Will my doctor have to do needle aspirations on my mastectomy forever?

1 answer | Last updated: Oct 21, 2016
Sandrarna asked...

I underwent a left radical mastectomy for stage 2B invasive carcinoma one year ago. I continue to have a build up of fluid in this breast. My surgeon refers to this as a seroma and has had to do repeated needle aspirations. Does anyone have information or had experience with this problem? Any help would be appreciated.


Expert Answers

Linda Ackerman, R.N. has clinical experience in oncology, women's health, and medical nursing. She has been practicing for more than 20 years and is a licensed registered nurse in both Florida and Wisconsin. In addition, she serves as a board member of Breast Cancer Recovery and the Wisconsin Cancer Council.

Seroma is a build-up of clear bodily fluid that can appear in a place on your body where tissue has been removed by surgery.

Seroma is one of the complications that can occur after surgery and much of the time reabsorbs back into your body within a month to a year after surgery. If the fluid does not reabsorb, then other methods are needed to decrease the fluid.

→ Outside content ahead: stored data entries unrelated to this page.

(** Scrolling moves over whole rows: [window_move_down] drops exactly the
    first row of the window's text when that row is full, so the visible cells
    move up by 20. *)
Theorem window_move_down_one_row s L :
  console_ok s L -> 20 <= lenZ (layout 0 (from (window_first_history s) L)) ->
  exists row, lenZ row = 20 /\
    layout 0 (from (window_first_history s) L) = row ++ layout 0 (from (window_first_history (window_move_down s)) L) /\
    shown <$> window (window_move_down s) = cells (from (window_first_history (window_move_down s)) L).
Proof.
  intros Hok Hl. destruct (move_down_spec s L Hok) as (((_ & _ & Hsh') & _) & _ & Hf). pose proof Hok as ((_ & _ & Hsh) & _).
  pose proof (sh_first _ _ Hsh) as Hr.
  destruct (row_split 20 (from (window_first_history s) L)) as (row & H1 & H2); [lia|exact Hl|].
  exists row. split; [exact H1|]. split; [|apply Hsh'].
  rewrite Hf, from_add by lia. exact H2.
Qed.

Lemma window_move_down_one_row_witness :
  exists s L row, 20 <= lenZ (layout 0 (from (window_first_history s) L)) /\ lenZ row = 20 /\
    layout 0 (from (window_first_history s) L) = row ++ layout 0 (from (window_first_history (window_move_down s)) L).
Proof.
  set (s0 := start_console (boot (replicate 80 0) (replicate 512 0) ∅)).
  assert (H0 : console_ok s0 []) by exact (proj1 (start_spec (replicate 512 0) ∅ eq_refl)).
  assert (H1 : console_ok (puts s0 (replicate 25 65)) ([] ++ replicate 25 65)).
  { apply (@puts_text console console_sink s0 []); [exact H0|apply Forall_replicate; lia|reflexivity]. }
  assert (H2 : window_first_history (puts s0 (replicate 25 65)) = 0) by (vm_compute; reflexivity).
  assert (H3 : 20 <= lenZ (layout 0 (from (window_first_history (puts s0 (replicate 25 65))) ([] ++ replicate 25 65))))
    by (rewrite H2; vm_compute; congruence).
  destruct (window_move_down_one_row _ _ H1 H3) as (row & Hr & He & _).
  exists (puts s0 (replicate 25 65)), ([] ++ replicate 25 65), row.
  split; [exact H3|split; [exact Hr|exact He]].
Defined.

You stated that it has been a year since your surgery; you may want to approach your surgeon with more specific questions in regards to what he/she thinks the ongoing treatment plan will be long term.

For example, questions such as these may be helpful.

Will the time between needle aspirations lengthen?

What is the ongoing risk of infection?

Does he or she have any other suggestions regarding other treatment options?

Lastly, you may also want to ask your surgeon or oncologist for a referral to make an appointment to see an occupational therapist or a physical therapist ( some specialize in treating post breast surgery patients ) to evaluate your personal unique situation.